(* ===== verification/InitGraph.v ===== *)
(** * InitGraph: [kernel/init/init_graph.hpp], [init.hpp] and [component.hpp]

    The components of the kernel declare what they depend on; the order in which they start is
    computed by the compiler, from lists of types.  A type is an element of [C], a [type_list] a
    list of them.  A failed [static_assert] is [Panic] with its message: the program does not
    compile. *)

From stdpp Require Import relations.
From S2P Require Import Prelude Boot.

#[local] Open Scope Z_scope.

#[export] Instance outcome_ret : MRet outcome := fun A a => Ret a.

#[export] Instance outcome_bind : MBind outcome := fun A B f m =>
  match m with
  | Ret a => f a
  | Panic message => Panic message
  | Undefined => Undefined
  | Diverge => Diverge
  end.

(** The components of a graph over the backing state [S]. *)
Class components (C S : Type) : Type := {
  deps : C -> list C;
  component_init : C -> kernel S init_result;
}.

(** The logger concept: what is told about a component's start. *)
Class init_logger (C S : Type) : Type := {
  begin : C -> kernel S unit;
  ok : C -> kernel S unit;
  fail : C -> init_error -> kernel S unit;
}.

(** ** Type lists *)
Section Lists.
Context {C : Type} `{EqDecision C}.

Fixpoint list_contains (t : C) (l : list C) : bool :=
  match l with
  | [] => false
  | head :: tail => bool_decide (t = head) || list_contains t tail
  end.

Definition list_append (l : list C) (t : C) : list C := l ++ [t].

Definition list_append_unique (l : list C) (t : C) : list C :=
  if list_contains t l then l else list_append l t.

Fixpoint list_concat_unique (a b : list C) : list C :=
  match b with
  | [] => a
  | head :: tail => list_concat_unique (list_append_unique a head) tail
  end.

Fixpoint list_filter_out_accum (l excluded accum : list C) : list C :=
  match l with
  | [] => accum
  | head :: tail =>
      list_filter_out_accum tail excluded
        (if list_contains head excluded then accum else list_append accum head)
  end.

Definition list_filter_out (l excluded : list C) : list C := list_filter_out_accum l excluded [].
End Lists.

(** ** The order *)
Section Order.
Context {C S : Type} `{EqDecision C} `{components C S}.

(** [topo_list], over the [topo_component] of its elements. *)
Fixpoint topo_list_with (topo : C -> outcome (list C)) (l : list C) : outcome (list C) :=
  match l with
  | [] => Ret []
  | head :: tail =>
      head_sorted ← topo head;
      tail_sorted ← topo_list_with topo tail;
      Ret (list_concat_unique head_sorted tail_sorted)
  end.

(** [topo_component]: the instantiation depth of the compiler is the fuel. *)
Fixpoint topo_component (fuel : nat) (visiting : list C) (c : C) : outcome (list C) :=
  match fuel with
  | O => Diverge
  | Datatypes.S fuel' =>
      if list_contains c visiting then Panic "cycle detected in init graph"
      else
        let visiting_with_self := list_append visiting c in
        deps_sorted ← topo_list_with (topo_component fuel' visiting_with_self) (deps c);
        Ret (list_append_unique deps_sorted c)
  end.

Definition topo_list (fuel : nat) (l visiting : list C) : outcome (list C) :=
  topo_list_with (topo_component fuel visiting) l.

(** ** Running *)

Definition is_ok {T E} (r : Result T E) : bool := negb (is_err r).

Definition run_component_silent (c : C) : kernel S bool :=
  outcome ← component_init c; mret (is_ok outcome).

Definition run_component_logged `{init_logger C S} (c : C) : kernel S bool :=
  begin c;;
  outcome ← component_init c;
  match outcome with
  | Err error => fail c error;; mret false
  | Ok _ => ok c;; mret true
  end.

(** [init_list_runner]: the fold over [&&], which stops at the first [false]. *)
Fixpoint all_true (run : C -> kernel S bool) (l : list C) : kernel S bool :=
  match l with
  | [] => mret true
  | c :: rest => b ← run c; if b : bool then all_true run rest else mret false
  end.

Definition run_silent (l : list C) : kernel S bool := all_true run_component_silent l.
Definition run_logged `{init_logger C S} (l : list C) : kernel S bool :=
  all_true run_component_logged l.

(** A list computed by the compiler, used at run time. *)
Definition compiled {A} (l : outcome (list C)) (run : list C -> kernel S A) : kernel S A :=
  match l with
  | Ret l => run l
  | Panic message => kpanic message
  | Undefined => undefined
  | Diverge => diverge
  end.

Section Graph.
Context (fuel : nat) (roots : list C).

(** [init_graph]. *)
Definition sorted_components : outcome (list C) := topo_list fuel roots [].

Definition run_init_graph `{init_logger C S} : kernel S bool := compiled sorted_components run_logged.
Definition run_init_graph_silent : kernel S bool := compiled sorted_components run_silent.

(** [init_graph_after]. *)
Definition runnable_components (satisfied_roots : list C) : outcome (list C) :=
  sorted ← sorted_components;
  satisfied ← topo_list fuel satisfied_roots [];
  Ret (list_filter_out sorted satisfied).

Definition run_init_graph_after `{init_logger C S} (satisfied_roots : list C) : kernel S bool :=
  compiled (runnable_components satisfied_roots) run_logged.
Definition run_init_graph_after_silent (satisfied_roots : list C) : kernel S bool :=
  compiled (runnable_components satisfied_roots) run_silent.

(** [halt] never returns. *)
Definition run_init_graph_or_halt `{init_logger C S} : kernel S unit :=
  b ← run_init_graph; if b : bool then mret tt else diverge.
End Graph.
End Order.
==
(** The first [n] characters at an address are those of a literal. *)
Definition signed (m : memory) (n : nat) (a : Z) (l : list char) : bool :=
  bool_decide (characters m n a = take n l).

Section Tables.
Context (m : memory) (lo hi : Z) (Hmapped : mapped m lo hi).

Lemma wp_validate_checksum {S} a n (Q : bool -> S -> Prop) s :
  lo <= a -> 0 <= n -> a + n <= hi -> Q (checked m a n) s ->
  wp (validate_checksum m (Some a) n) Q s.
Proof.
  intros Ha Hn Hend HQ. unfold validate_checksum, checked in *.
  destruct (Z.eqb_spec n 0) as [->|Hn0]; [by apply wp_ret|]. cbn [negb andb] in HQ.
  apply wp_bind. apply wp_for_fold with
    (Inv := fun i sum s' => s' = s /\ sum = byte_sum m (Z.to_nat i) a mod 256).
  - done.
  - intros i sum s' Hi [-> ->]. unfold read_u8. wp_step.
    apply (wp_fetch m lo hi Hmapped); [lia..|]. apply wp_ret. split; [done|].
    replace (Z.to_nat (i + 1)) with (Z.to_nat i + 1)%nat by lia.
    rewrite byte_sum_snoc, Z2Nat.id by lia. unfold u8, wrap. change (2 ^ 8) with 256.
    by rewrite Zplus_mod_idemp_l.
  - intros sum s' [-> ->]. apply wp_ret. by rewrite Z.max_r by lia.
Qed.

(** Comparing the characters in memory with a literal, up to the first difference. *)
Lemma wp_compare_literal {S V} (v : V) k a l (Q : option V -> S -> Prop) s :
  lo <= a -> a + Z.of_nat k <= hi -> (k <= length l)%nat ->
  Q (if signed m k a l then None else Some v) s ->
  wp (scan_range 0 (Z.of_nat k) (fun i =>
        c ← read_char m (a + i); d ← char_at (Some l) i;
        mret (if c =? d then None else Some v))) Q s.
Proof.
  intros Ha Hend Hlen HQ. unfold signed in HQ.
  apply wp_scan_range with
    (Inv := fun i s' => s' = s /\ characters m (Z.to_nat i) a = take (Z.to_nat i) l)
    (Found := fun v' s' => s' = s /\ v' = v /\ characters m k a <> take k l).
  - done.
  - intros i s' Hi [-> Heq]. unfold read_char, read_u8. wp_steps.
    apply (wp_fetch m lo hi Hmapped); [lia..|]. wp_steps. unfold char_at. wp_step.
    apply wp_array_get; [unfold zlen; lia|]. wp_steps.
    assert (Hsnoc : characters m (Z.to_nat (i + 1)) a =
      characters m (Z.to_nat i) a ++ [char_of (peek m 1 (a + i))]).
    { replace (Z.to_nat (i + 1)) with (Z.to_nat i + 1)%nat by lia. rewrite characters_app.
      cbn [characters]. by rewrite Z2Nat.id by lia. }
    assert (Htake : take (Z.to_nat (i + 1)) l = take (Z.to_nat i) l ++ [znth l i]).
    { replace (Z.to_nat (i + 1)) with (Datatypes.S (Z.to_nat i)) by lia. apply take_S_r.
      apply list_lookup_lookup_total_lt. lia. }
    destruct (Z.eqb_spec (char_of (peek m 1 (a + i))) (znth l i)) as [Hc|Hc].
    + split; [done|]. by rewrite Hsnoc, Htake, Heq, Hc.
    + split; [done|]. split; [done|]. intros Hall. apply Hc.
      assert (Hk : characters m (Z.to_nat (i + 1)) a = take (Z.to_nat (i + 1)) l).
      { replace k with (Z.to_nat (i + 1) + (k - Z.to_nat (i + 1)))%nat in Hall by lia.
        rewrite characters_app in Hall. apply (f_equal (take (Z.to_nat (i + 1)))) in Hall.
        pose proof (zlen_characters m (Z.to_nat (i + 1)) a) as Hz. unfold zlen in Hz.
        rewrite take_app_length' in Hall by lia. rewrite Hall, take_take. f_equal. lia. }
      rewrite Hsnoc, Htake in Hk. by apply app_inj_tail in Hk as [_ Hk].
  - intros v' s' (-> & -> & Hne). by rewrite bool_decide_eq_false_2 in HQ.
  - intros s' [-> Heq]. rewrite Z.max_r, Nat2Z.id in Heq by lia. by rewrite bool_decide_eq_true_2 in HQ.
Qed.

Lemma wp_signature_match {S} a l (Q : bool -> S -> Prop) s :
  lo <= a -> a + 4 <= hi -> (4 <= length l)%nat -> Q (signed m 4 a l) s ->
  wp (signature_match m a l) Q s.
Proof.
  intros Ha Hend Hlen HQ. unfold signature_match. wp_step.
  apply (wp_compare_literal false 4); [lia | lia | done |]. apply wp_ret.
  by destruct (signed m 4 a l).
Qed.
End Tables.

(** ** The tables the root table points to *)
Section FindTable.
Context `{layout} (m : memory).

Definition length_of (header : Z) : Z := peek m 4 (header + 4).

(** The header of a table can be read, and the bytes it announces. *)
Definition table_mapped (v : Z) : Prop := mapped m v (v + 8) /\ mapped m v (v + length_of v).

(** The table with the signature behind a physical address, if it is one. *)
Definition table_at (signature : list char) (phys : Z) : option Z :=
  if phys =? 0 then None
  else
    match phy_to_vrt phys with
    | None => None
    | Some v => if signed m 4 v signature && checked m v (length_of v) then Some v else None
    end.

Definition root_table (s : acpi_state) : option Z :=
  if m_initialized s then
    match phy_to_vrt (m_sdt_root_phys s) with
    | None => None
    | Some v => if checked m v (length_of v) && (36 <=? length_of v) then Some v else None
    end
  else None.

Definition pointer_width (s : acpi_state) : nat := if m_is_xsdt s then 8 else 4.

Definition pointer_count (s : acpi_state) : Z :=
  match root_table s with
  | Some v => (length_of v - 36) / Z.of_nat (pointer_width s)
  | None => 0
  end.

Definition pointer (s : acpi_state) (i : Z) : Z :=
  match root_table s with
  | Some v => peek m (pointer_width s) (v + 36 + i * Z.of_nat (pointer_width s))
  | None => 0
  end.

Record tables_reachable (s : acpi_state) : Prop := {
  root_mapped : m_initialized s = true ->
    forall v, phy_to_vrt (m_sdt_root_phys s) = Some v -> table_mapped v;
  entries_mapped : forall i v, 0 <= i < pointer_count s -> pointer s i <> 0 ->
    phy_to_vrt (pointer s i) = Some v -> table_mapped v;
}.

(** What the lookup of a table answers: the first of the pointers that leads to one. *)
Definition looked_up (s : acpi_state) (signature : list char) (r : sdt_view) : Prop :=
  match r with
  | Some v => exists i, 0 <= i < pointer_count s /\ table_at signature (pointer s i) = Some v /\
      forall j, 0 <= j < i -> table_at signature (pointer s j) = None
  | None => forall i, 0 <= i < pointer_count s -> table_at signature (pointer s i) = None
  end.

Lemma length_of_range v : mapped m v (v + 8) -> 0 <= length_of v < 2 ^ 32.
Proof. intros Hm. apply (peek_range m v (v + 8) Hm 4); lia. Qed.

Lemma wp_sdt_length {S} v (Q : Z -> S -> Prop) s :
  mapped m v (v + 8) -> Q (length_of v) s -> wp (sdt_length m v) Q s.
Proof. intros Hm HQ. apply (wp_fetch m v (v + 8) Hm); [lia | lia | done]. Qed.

Directions →
Your answer should consist of all lines above that include the string "forall".

Reply →
    forall v, phy_to_vrt (m_sdt_root_phys s) = Some v -> table_mapped v;
  entries_mapped : forall i v, 0 <= i < pointer_count s -> pointer s i <> 0 ->
      forall j, 0 <= j < i -> table_at signature (pointer s j) = None
  | None => forall i, 0 <= i < pointer_count s -> table_at signature (pointer s i) = None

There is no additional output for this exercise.